一般的な病室とは比べられないほどに広い室内は、適度な湿度と温度が保たれていて空気も薬の匂いなど一切なくどこか清浄に感じる。床には絨毯がひかれており、家具などの調度品もどれも落ち着いた色合いの上品なものだ。
これでは本当にホテルじゃないかとスザクがきょろきょろと辺りを見回していると、繊細な木枠が華やかな印象を与える大きなベッドに近寄ったシャーリーが囀るように口を開いた。
「ランペルージさん、お客様ですよ。ふふっ、それも結構イケメンな。ランペルージさんのお友達はみなさん格好良かったり、可愛かったり。いいですね。」
病院とは無縁そうな明るい声は、しかし逆に病室に合っていた。
患者を元気づけようという心遣いが伝わってきて微笑ましいのだが、スザクは一瞬ドキリとした。ルルーシュに対するシャーリーの話し方は寝たきりの老人に叶わない夢を見させるような、そんな響きがあったように感じたのだ。
「どこか痛いところはないですか?」
スザクの位置からではベッドに寝ているであろうルルーシュの姿が見えない。
だから何故ルルーシュの声が聞こえないのかわからなかった。
「一時間後に先生がまたいらっしゃいますからね。何かあったらすぐに呼んで下さいね。」
また返事がない。
「じゃあ私は失礼します。」
身を翻したシャーリーはどこか所在なさげにしているスザクに小さく微笑むと、静かに病室を出て行った。
「ル、ルルーシュ?」
躊躇いながら声をかけ先程までシャーリーがいたベッドの横まで行くと、スザクは息を呑んだ。
ベッドに横たわるルルーシュには人口呼吸器が付けられていたのだ。
僅かに首を動かして、昔と変わらぬ大きな紫水晶の瞳でスザクを見たルルーシュは嬉しそうに目元を和らげた。
「・・・ザク。」
白く曇るマスク越しに聞こえた小さな小さな声。
「・・・う、うん。久しぶり。遅くなってごめんね。なかなか仕事が落ち着かなくてさ。」
どこから何を話したらいいのかわからない。
わずか一週間前に電話で話した時はあんなに元気そうな声をしていたのに、これは一体どういうことだろう。
こんな重病そうだなんて、思ってもいなかった。
戸惑うスザクにルルーシュはほっそりとした腕を重たそうにゆっくりと動かして、口に付けられているマスクを外した。

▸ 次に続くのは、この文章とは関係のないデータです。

(** * Streak ("dragon") detection engine of [src/components/DragonList.tsx]

    A shallow embedding of the streak-detection and row-alignment engine
    and of the change-detecting tracker, with the properties of the
    specification stated and proved over it.

    Conventions of the embedding.
    - A JavaScript [number] that holds a block height, an interval, a row
      count or a streak length is an integer of [Z]; heights are assumed
      to stay in the range where doubles are exact.  [%] is the truncated
      remainder [Z.rem], [Math.floor (a / b)] is [Z.div] for [b <> 0], and
      the non-finite results of a division by zero are written out.
    - A property that may be absent at run time ([undefined]) is an
      [option]; [x || d] on such a property is [jsOr].
    - [Array.prototype.sort] is stable, so a stable insertion sort has the
      same result.
    - [Date.now ()] and [Math.random ()] are read from an explicit
      environment. *)

From Stdlib Require Import ZArith List Bool Sorted Permutation Lia Ascii.
From stdpp Require Import base list strings pretty gmap.
Import ListNotations.

Local Open Scope Z_scope.

(** ** Data model ([src/types.ts] and the interfaces of [DragonList.tsx]) *)

Inductive BlockType := ODD | EVEN.
Inductive SizeType := BIG | SMALL.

「すまないな。大袈・・・裟だろう?大したことはない・んだ。ただ大事を取って、ということらしい。気にし・・ないでくれ。」
先程よりは大きな声で、しかしやはり囁くような音量だった。
けれどスザクはルルーシュの白い顔に浮かんだ柔らかな表情に安堵して、ドクドクと嫌な音を立てていた心臓が徐々に静かになるのを感じた。

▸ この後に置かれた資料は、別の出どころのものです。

Lemma get_embedding_fixed_length_witness :
  provider_contract sample_provider ∧
  ∃ v σ',
    get_embedding "webhook trigger" sample_provider quiet = (Returns v, σ') ∧
    length v = 1536 ∧ True.
Proof.
  assert (provider_contract sample_provider) as Hc.
  { intros input r Hr. injection Hr as <-. simpl.
    repeat constructor. }
  split; [exact Hc|].
  exact (get_embedding_fixed_length "webhook trigger" sample_provider quiet Hc).
Defined.

(** With the provider down the zero vector comes back and the failure
    is printed. *)
Example get_embedding_provider_down :
  get_embedding "webhook trigger" failing_provider quiet
  = (Returns (replicate 1536 (PyInt 0)),
     {| stdout := ["Error getting embedding: Connection error."];
        sent := [EmbeddingsCreate "text-embedding-3-small" "webhook trigger"] |}).
Proof. reflexivity. Qed.

(** A malformed answer without any embedding ends the same way. *)
Lemma get_embedding_no_data text c σ :
  OpenAI.embeddings_create c "text-embedding-3-small" text
    = Returns {| OpenAI.data := [] |} →
  (get_embedding text c σ).1 = Returns (replicate 1536 (PyInt 0)).
Proof.
  intros Hr. destruct (get_embedding_run text c σ) as (v & σ' & -> & _ & Hv).
  rewrite Hr in Hv. simpl in Hv. by subst v.
Qed.

(** ** Semantic retrieval *)

(** C6: when the store answers the search with no row, the tool
    returns the text [No relevant documentation found.], which is not
    the empty text. *)
Theorem retrieve_no_rows ctx user_query σ :
  (∀ v σ1,
     get_embedding user_query (openai_client (deps ctx)) σ = (Returns v, σ1) →
     Supabase.execute (supabase (deps ctx)) (match_site_pages v)
       = Returns {| Supabase.data := [] |}) →
  ∃ σ',
    retrieve_relevant_documentation ctx user_query σ
      = (Returns "No relevant documentation found.", σ') ∧
    "No relevant documentation found." ≠ "".
Proof.
  intros Hrows.
  destruct (get_embedding_run user_query (openai_client (deps ctx)) σ)
    as (v & σ1 & Hv & _).
  rewrite (retrieve_run _ _ _ _ _ Hv), (Hrows _ _ Hv). simpl.
  by eexists.
Qed.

「そうなんだ。吃驚しちゃったよ。でも無理はしないでね。僕もすぐに帰るし。」
「ああ。」
脇に置かれた椅子に座りながら改めてルルーシュの顔を見つめると、どうしようもなく全身が熱くなった。
ここ一年ほどは互いに忙しくて、なかなか会うこともできなかったため酷く久しぶりのような気がしたが、ルルーシュの美貌は以前にも増しているように思える。

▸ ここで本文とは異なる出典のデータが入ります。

(** * Lines of symmetry of a finite point set: a shallow embedding

    The development follows [symmetry.py]: the decimal normalisation
    helper, [Point], [Line], [BisectionPoint] and [SymmetryLineFinder].
    The program computes with Python's [decimal.Decimal] under the ambient
    context precision, so the first part of the file is a model of that
    arithmetic: finite decimals are triples (sign, coefficient, exponent),
    every operation computes the exact result and then rounds it to the
    context precision with ROUND_HALF_EVEN (the default context).

    Modelling boundary, stated once:
    - decimals are finite or the quiet not-a-number sentinel; infinities and
      signalling NaNs are never produced by the program from finite input
      and are not represented;
    - exponents are unbounded integers (the context limits Emax/Emin are
      not represented), so no operation overflows or underflows;
    - sign and payload of a NaN are not represented;
    - the context precision is a parameter [prec] of every definition that
      reads [getcontext().prec]. *)

From Stdlib Require Import ZArith NArith QArith Qpower Qfield Zpow_facts.
From Stdlib Require Import List Bool Lia Permutation String.
From Stdlib Require Import Qabs Lqa.
Import ListNotations.
Local Open Scope Z_scope.

(** ** Python's [decimal] arithmetic *)

Module PyDecimal.

Inductive Decimal : Type :=
| Fin (sign : bool) (coeff : N) (exp : Z)
| NaN.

顔色は決していいとは言えず明らかに病床の身であることがわかるのだが、幼さの取れた繊細な顔立ちに前よりも穏やかになった澄んだ瞳、影を作る長い睫毛、記憶にあるよりも長くなった絹糸のような黒髪。
ここが病院ということを忘れてしまうような心地良い空間にしっくりと収まる佳人の姿に、高校生の頃から変わらぬ熱い思いを再確認させられた。